WASHINGTON — A Russian criminal group may be responsible for a ransomware attack that shut down a major U.S. fuel pipeline, two sources familiar with the matter said Sunday.
The group, known as DarkSide, is relatively new but has a sophisticated approach to the business of extortion, the sources said.
Commerce Secretary Gina Raimondo said Sunday that the White House was working to help Colonial Pipeline, the Georgia-based company that operates the pipeline, to restart its 5,500-mile network.
The system runs from Texas to New Jersey and transports 45 percent of the East Coast’s fuel supply. In a statement Sunday, the company said that some smaller lateral lines were operational, but the main lines remained down.
“We are in the process of restoring service to other laterals and will bring our full system back online only when we believe it is safe to do so, and in full compliance with the approval of all federal regulations,” the company said.
Speaking on CBS’ “Face the Nation,” Raimondo called the effort to restart the network “an all hands on deck effort right now.”
“We are working closely with the company, state and local officials, to make sure that they get back up to normal operations as quickly as possible and there aren’t disruptions in supply.”
She added, “Unfortunately, these sorts of attacks are becoming more frequent. They’re here to stay.”
A White House official said Sunday that the Department of Energy is leading the government’s response to the attack. Agencies are planning for a number of scenarios in which the region’s fuel supply takes a hit, the official said.
On Saturday, Colonial Pipeline blamed the cyberattack on ransomware and said some of its information technology systems were affected. It added that it “proactively” took “certain systems offline to contain the threat.”
The company has not said what was demanded or who made the demand.
Although Russian hackers often freelance for the Kremlin, early indications suggest this was a criminal scheme — not an attack by a nation state, the sources said.

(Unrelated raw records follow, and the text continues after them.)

(** A process whose thread is 5, and a pager that is thread 3. *)
Definition no_process_bytes : ProcessLayout := λ _, [].
Definition quiet_network : K (Z * bool) := mret (0, false).
Lemma file_calls_agree_witness :
  performs (H := mode_layout) (H0 := no_process_bytes) quiet_network main_irqs 2 5 3
    (write 0 8190 4) [3; 0]
    [syscall_reply (L4_GlobalId 5 1) 3; copyIn 2 (L4_GlobalId 5 1) 8190 4 0;
     vfs_write 5 0 (pager_buffer (L4_GlobalId 5 1)) 4].
Proof.
  destruct (file_calls_agree (H := mode_layout) (H0 := no_process_bytes)
    quiet_network main_irqs 2 5 3) as (_ & _ & _ & Hw & _);
    [discriminate|split; [split; lia|discriminate]|]. apply Hw; split; lia.
Defined.
Lemma process_calls_agree_witness :
  performs (H := mode_layout) (H0 := no_process_bytes) quiet_network main_irqs 2 5 3
    (process_wait (-1)) [3]
    [syscall_reply (L4_GlobalId 5 1) 3;
     w ← on_procs (process_lookup 5); on_procs (process_wait_any w)].
Proof.
  destruct (process_calls_agree (H := mode_layout) (H0 := no_process_bytes)
    quiet_network main_irqs 2 5 3) as (_ & _ & _ & _ & Hw & _);
    [discriminate|split; [split; lia|discriminate]|exact Hw].
Defined.
End SystemClaims.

But the fact that Colonial had to shut down the country’s largest gasoline pipeline underscores just how vulnerable American’s cyber infrastructure is to both criminals and national adversaries, such as Russia, China and Iran, experts say.

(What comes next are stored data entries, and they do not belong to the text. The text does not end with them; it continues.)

Lemma run_bind {A B} pid (p : prog A) (f : A → prog B) env env' k a k' :
  run pid env p k = Ok (Finished a, env') k' → run pid env (p ≫= f) k = run pid env' (f a) k'.
Proof.
  revert env k. induction p as [b| | |to how label words c IH]; intros env k Hrun.
  - by injection Hrun as -> -> ->.
  - done.
  - done.
  - cbn [run] in Hrun. change (Ipc to how label words c ≫= f) with (Ipc to how label words (λ r, c r ≫= f)).
    cbn [run]. apply bind_inv in Hrun as (k0 & k1 & E0 & Hrun). rewrite (bind_ok _ _ _ _ _ E0).
    apply bind_inv in Hrun as (ok & k2 & E1 & Hrun). rewrite (bind_ok _ _ _ _ _ E1).
    destruct ok; cbn [negb] in *; [|by apply IH].
    destruct how; try by apply IH.
    apply bind_inv in Hrun as (r & k3 & E2 & Hrun). rewrite (bind_ok _ _ _ _ _ E2).
    destruct r as [[ws|] env1]; [by apply IH|done].
Qed.

Lemma run_bind_waiting {A B} pid (p : prog A) (f : A → prog B) env env' k k' :
  run pid env p k = Ok (Waiting, env') k' → run pid env (p ≫= f) k = Ok (Waiting, env') k'.
Proof.
  revert env k. induction p as [b| | |to how label words c IH]; intros env k Hrun; [done..|].
  cbn [run] in Hrun. change (Ipc to how label words c ≫= f) with (Ipc to how label words (λ r, c r ≫= f)).
  cbn [run]. apply bind_inv in Hrun as (k0 & k1 & E0 & Hrun). rewrite (bind_ok _ _ _ _ _ E0).
  apply bind_inv in Hrun as (ok & k2 & E1 & Hrun). rewrite (bind_ok _ _ _ _ _ E1).
  destruct ok; cbn [negb] in *; [|by apply IH].
  destruct how; try by apply IH.
  apply bind_inv in Hrun as (r & k3 & E2 & Hrun). rewrite (bind_ok _ _ _ _ _ E2).
  destruct r as [[ws|] env1]; [by apply IH|]. by injection Hrun as <- <-.
Qed.
(** A call that nobody answers. *)
Lemma run_unanswered pid to c ws k k1 es :
  deliver pid (mkMsg to SOS_IPC_CALL (fst (ipc_create_msg (syscall_num c) ws)) (w32 <$> ws)) k = Ok true k1 →
  klog k1 = klog k ++ es → reply_of (L4_GlobalId pid 1) es = None →
  run pid [] (ipc_send_simple to c YES_REPLY ws) k = Ok (Waiting, []) k1.
Proof.
  intros Hd Hlog Hno. unfold ipc_send_simple. apply run_bind_waiting. unfold ipc_send_v. cbn [System.run].
  rewrite (bind_ok _ _ k k k) by done. rewrite (bind_ok _ _ _ _ _ Hd). cbn [negb await].
  rewrite (bind_ok _ _ k1 (None, []) k1); [done|].
  rewrite (bind_ok _ _ k1 k1 k1) by done. change (id k1) with k1. by rewrite Hlog, drop_app_length, Hno.
Qed.
(** A call that is answered at once. *)
Lemma run_call pid to c ws env k k1 es answer :
  deliver pid (mkMsg to SOS_IPC_CALL (fst (ipc_create_msg (syscall_num c) ws)) (w32 <$> ws)) k = Ok true k1 →
  klog k1 = klog k ++ es → reply_of (L4_GlobalId pid 1) es = Some answer →
  run pid env (ipc_send_simple to c YES_REPLY ws) k =
    Ok (Finished (head (stored answer (w32 <$> ws))), env) k1.
Proof.
  intros Hd Hlog Hans. unfold ipc_send_simple, ipc_send_v, mbind, prog_bind. cbn [prog_bind_ System.run].
  rewrite (bind_ok _ _ k k k) by done. rewrite (bind_ok _ _ _ _ _ Hd). cbn [negb].
  rewrite (bind_ok _ _ k1 (Some answer, env) k1).
  - cbn [fst snd]. unfold mret, prog_ret. cbn [prog_bind_ System.run]. unfold stored.
    by destruct (answer ++ _).
  - destruct env; cbn [await]; rewrite (bind_ok _ _ k1 k1 k1) by done; change (id k1) with k1;
      by rewrite Hlog, drop_app_length, Hans.
Qed.

(** ** A process and the servers *)
(** Process [pid] is at [l] of the heap with the entry [x], takes replies, and
    the pager, thread [v], is not busy. *)
Record alive (pid v : Z) (l : positive) (x : Process) (k : kstate) : Prop := {
  al_pid : 0 < pid;
  al_v : is_word v ∧ v ≠ L4_rootserverno;
  al_vp : virtualPager (k_pager k) = L4_GlobalId v 1;
  al_reg : registered_as (k_procs k) pid l x;
  al_listens : listening x;
  al_data : is_Some (copyInOutData (k_pager k) !! Z.to_nat pid);
  al_mem : moracle (kmach k) = [];
  al_quiet : requests (k_pager k) = [] ∨ requestActive (k_pager k) = true
}.
Lemma alive_ready pid v l x k : alive pid v l x k → ready pid v l k.
Proof. intros [? ? Hvp Hreg]. split; [done|]. by exists x. Qed.
Lemma alive_root pid v l x k : alive pid v l x k → pid ≠ L4_rootspace.
Proof. intros [Hp]. unfold L4_rootspace. lia. Qed.
Lemma alive_log es pid v l x k : alive pid v l x k → alive pid v l x (klog_app es k).
Proof. by intros []. Qed.
Lemma alive_reply pid v l x k ws :
  alive pid v l x k →
  reply_of (L4_GlobalId pid 1) (reply_events (L4_GlobalId pid 1) ws (info x)) = Some (w32 <$> ws).
Proof.
  intros Hal. pose proof (alive_root _ _ _ _ _ Hal) as Hr.
  apply reply_of_reply; [|by intros [=]|apply Hal]. unfold L4_rootserver, L4_rootserverno.
  intros [= E]. by apply Hr.
Qed.
Lemma klog_log es k : klog (klog_app es k) = klog k ++ es.
Proof. done. Qed.

Lemma run_reached pid v l x env k k1 es answer to c ws op :
  alive pid v l x k →
  reaches network_irq_ irqs fuel pid v
    (mkMsg to SOS_IPC_CALL (fst (ipc_create_msg (syscall_num c) ws)) (w32 <$> ws)) op →
  op k = Ok tt k1 → klog k1 = klog k ++ es → reply_of (L4_GlobalId pid 1) es = Some answer →
  run pid env (ipc_send_simple to c YES_REPLY ws) k =
    Ok (Finished (head (stored answer (w32 <$> ws))), env) k1.
Proof.
  intros Hal Hre Hop. apply run_call. rewrite (Hre l k) by (by eapply alive_ready).
  by rewrite (bind_ok _ _ _ _ _ Hop).
Qed.
Section reach.
Variables pid v : Z.
Hypothesis Hpid : pid ≠ L4_rootspace.
Hypothesis Hv : is_word v ∧ v ≠ L4_rootserverno.
Local Notation reaches := (reaches network_irq_ irqs fuel pid v).
Local Notation tid := (L4_GlobalId pid 1).
Lemma reach_vpager : reaches (to_root SOS_VPAGER []) (syscall_reply tid v).
Proof.
  assert (Forall2 reaches [to_root SOS_VPAGER []] [syscall_reply tid v]) as HF;
    [ask_call; constructor|by inversion HF].
Qed.
Lemma reach_copyin a n : is_word a → is_word n → reaches (to_pager v SOS_COPYIN [a; n; 0]) (copyIn fuel tid a n 0).
Proof.
  intros. assert (Forall2 reaches [to_pager v SOS_COPYIN [a; n; 0]] [copyIn fuel tid a n 0]) as HF;
    [pager_call SOS_COPYIN [a; n; 0]; constructor|by inversion HF].
Qed.
Lemma reach_copyout a n : is_word a → is_word n → reaches (to_pager v SOS_COPYOUT [a; n; 0]) (copyOut fuel tid a n 0).
Proof.
  intros. assert (Forall2 reaches [to_pager v SOS_COPYOUT [a; n; 0]] [copyOut fuel tid a n 0]) as HF;
    [pager_call SOS_COPYOUT [a; n; 0]; constructor|by inversion HF].
Qed.
Lemma reach_write f n :
  is_int f → is_word n → reaches (to_root SOS_WRITE [f; n]) (vfs_write pid f (pager_buffer tid) n).
Proof.
  intros. assert (Forall2 reaches [to_root SOS_WRITE [f; n]] [vfs_write pid f (pager_buffer tid) n]) as HF;
    [root_call SOS_WRITE [f; n]; constructor|by inversion HF].
Qed.
Lemma reach_read f n :
  is_int f → is_word n → reaches (to_root SOS_READ [f; n]) (vfs_read pid f (pager_buffer tid) n).
Proof.
  intros. assert (Forall2 reaches [to_root SOS_READ [f; n]] [vfs_read pid f (pager_buffer tid) n]) as HF;
    [root_call SOS_READ [f; n]; constructor|by inversion HF].
Qed.
Lemma reach_flush f : is_int f → reaches (to_root SOS_FLUSH [f]) (vfs_flush pid f).
Proof.
  intros. assert (Forall2 reaches [to_root SOS_FLUSH [f]] [vfs_flush pid f]) as HF;
    [root_call SOS_FLUSH [f]; constructor|by inversion HF].
Qed.
End reach.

“This could be the most impactful ransomware attack in history, a cyber disaster turning into a real-world catastrophe,” said Andrew Rubin, CEO and co-founder of Illumio, a cyber security firm.
“It’s an absolute nightmare, and it’s a recurring nightmare,” he said. “Organizations continue to rely and invest entirely on detection as if they can stop all breaches from happening. But this approach misses attacks over and over again. Before the next inevitable breach, the President and Congress need to take action on our broken security model.”
If the culprit turns out to be a Russian criminal group, it will underscore that Russia gives free reign to criminal hackers who target the West, said Dmitri Alperovitch, co-founder of the cyber firm CrowdStrike and now executive chairman of a think tank, the Silverado Policy Accelerator.
“Whether they work for the state or not is increasingly irrelevant, given Russia’s obvious policy of harboring and tolerating cyber crime,” he said.
According to a top Reuters cyber security reporter, DarkSide has its own web site on the dark web that claims the group has made millions from cyber extortion and features an array of leaked data from victims who failed to pay ransom.
Tim Stelloh and The Associated Press contributed.